About a year ago, Google offered a virtual handshake with physicians by offering an affordable and HIPAA compliant platform for physicians to offer virtual doctor visits to patients called helpouts. The HIPAA compliance piece requires a physician to check a box stating the expertise being offered is patient-specific healthcare advice and then providing medical license information as proof of knowledge. Some physicians have checked out this new tool and are now offering affordable virtual consultations to existing patients. Now one year later, Google is experimenting further with this telemedicine approach by giving some web searchers direct access to physicians when they search for specific health concerns such as eye or ear infections, flu-like symptoms, etc. In other words, the person searching doesn’t have to know helpouts exist. Google will bring the helpout to the person! This new search and help approach is currently only taking place with California providers, but if it is successful will likely be available to providers across the United States.

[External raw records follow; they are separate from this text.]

(** * AlphaPy, module [plots]: a shallow embedding and its properties

    The module is glue between a model container, the statistical
    routines of numpy/scikit-learn and three rendering libraries.  Its own
    logic is: dictionary lookups, the gates on the model type and on the
    partition, the loops over the algorithm list, the accumulation of the
    mean ROC curve, and the writer that names the output file.

    The embedding keeps that logic as it is written.  Python code runs in
    a small state-and-exception monad over a [world] that holds the trace
    of observable events (log records, rendering calls, files saved) and
    the store of the Python list objects that the module mutates.  The
    routines of the external libraries are parameters of the development:
    they are assumed to return, and the few facts used about them are
    stated as hypotheses where they are needed. *)

From Stdlib Require Import ZArith QArith.
From stdpp Require Import gmap strings list pretty.

Local Open Scope string_scope.
Local Open Scope list_scope.

(** ** Separators of module [globs] *)

(** Modelled from the spec: module [globs] is not part of the sources; the
    spec fixes the file name as [category + "_" + tag + ".png"], so the
    underscore separator [USEP] is ["_"]. *)
Definition USEP : string := "_".

(** Modelled from the spec: module [globs] is not part of the sources; the
    spec fixes the path as [<base_dir>/<project>/<file>], so the path
    separator [SSEP] is ["/"]. *)
Definition SSEP : string := "/".

(** ** Model types of module [estimators] *)

(** Modelled from the spec: the enumeration [ModelType] of module
    [estimators] is not part of the sources.  The module only ever names
    its member [classification]; every other member is kept apart from it
    and from the others by a tag. *)
Inductive ModelType : Type :=
| classification
| other_model_type (tag : nat).

(** ** Exceptions *)

(** The Python exceptions that the module's own code can raise.  An
    exception carries what Python puts in its [args]. *)
Inductive exn : Type :=
| TypeError (msg : string)
| ValueError (args : list string)
| KeyError (key : list string)
| NameError (name : string)
| AttributeError (msg : string)
| IndexError (msg : string)
| ZeroDivisionError (msg : string).

(** [str.join]: the items separated by [sep]. *)
Definition join (sep : string) (items : list string) : string :=
  String.concat sep items.

(** Python's [range(n)]. *)
Definition range (n : nat) : list nat := seq 0 n.

Section Plots.

(** ** The external world *)

(** Floating-point numbers and the opaque values of the external libraries
    (matrices, label vectors, index arrays, estimators, grids of scores). *)
Variable F : Type.
Variable Obj : Type.

(** Floating-point constants and operations used by the module itself. *)
Variable f0 : F.                       (* 0.0 *)
Variable f1 : F.                       (* 1.0 *)
Variable fadd : F -> F -> F.
Variable fsub : F -> F -> F.
Variable fdiv : F -> F -> F.
Variable fofnat : nat -> F.            (* int to float *)
Variable fnonzero : F -> bool.         (* truth value of a float *)
Variable flt : F -> F -> bool.         (* x < y *)
Variable flit : string -> F.           (* a decimal literal of the source *)

(** Blank separator of module [globs], used only inside plot titles. *)
Variable BSEP : string.

(** ** Python values *)

(** The values that the configuration dictionary [model.specs] holds. *)
Inductive value : Type :=
| VNone
| VBool (b : bool)
| VInt (n : Z)
| VFloat (x : F)
| VStr (s : string)
| VModelType (t : ModelType).

(** Truth value of a Python value, as tested by [if v:]. *)
Definition truthy (v : value) : bool :=
  match v with
  | VNone => false
  | VBool b => b
  | VInt n => negb (n =? 0)%Z
  | VFloat x => fnonzero x
  | VStr s => negb (String.eqb s "")
  | VModelType _ => true
  end.

(** [v != ModelType.classification]: members of an enumeration are equal
    only to themselves. *)
Definition not_classification (v : value) : bool :=
  match v with
  | VModelType classification => false
  | _ => true
  end.

(** Arguments of a logging or rendering call. *)
Inductive arg : Type :=
| AVal (v : value)
| ANat (n : nat)
| AArr (a : list F)
| AIdx (i : list nat)
| AObj (o : Obj).

(** The class of a rendered object.  The writer only ever calls
    [savefig] or [save] on the object it is given, so a class is known by
    which of the two its objects have: a seaborn grid and a matplotlib
    figure have [savefig] and no [save]; matplotlib axes have neither; the
    figure of [bokeh.plotting] has neither ([save] is a function of that
    module, not a method of its figures).  An object of any other class is
    described by the name of the class and the methods it has. *)
Inductive plot_class : Type :=
| SeabornGrid
| MatplotlibAxes
| MatplotlibFigure
| BokehFigure
| OtherClass (name : string) (with_savefig with_save : bool).

(** A rendered object handed to the writer: the position in the trace of
    the call that made it, and its class. *)
Record handle : Type := Handle {
  ident : nat;
  class : plot_class
}.

Definition class_name (c : plot_class) : string :=
  match c with
  | SeabornGrid => "PairGrid"
  | MatplotlibAxes => "AxesSubplot"
  | MatplotlibFigure => "Figure"
  | BokehFigure => "Figure"
  | OtherClass name _ _ => name
  end.

(** [hasattr(plot, 'savefig')] and [hasattr(plot, 'save')]. *)
Definition has_savefig (h : handle) : bool :=
  match class h with
  | SeabornGrid | MatplotlibFigure => true
  | MatplotlibAxes | BokehFigure => false
  | OtherClass _ b _ => b
  end.

Definition has_save (h : handle) : bool :=
  match class h with
  | OtherClass _ _ b => b
  | _ => false
  end.


(** ** Events and the world *)

Inductive event : Type :=
| Log (fmt : string) (args : list arg)        (* logger.info(fmt, args) *)
| Draw (call : string) (args : list arg)      (* a rendering primitive *)
| Save (vizlib : string) (plot : option handle) (path : string).
                                              (* a figure written to path *)

(** References to Python list objects. *)
Definition ref : Type := nat.

Record world : Type := World {
  events : list event;            (* oldest first *)
  lists : ref -> list string      (* the list objects, by reference *)
}.

Definition emit (e : event) (w : world) : world :=
  {| events := events w ++ [e]; lists := lists w |}.

Definition store_list (r : ref) (l : list string) (w : world) : world :=
  {| events := events w;
     lists := fun r' => if Nat.eqb r' r then l else lists w r' |}.

(** The files written so far, oldest first. *)
Fixpoint saved (t : list event) : list string :=
  match t with
  | [] => []
  | Save _ _ path :: t' => path :: saved t'
  | _ :: t' => saved t'
  end.

(** The rendering calls made so far. *)
Fixpoint drawn (t : list event) : list string :=
  match t with
  | [] => []
  | Draw call _ :: t' => call :: drawn t'
  | _ :: t' => drawn t'
  end.

(** The format strings of the log records so far. *)
Fixpoint logged (t : list event) : list string :=
  match t with
  | [] => []
  | Log fmt _ :: t' => fmt :: logged t'
  | _ :: t' => logged t'
  end.

(** ** The monad of Python code *)

(** A computation runs in a world and ends either with an exception or
    with a result; the effects made before an exception stay. *)
Definition M (A : Type) : Type := world -> (exn + A) * world.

With all of the recent healthcare changes and challenges related to ObamaCare (or is the politically correct term now Affordable Care Act?), remote health advice was bound to be one of the solutions to gain popularity. After all, with more people consuming healthcare and fewer people providing it (due to lower reimbursements and general physician shortages), video chatting helps manage this “traffic” by eliminating the unnecessary resources needed to move patients through a waiting area. IN ADDITION, the recent Ebola scare makes not going to a doctor’s office where other patients can potentially “share” their afflictions is a welcome solution.
Patients have long been using the Internet for health advice. According to Pew Research, 72% of Americans admit to going online in the past year to gather health information. At the same time, healthcare providers voice concern over the volume of misinformation that is out there. One e-patient advocate even proposed a Snopes-style approach to misinformation. So what better way to improve the quality of medical information on the internet than to SEO optimize resources provided by physicians themselves? So why are sites like Wired.com bashing this concept before it even gets off the ground? Do they have some better solutions to misinformation … or are they contributing to it? Only time will tell. Until then … Patients google away and see if the doctor is
IN ON in your area. Physicians get out there and take advantage of all the wonderful technology that is being unveiled in healthcare. Something has to change, so let’s be on the cutting edge as it’s happening!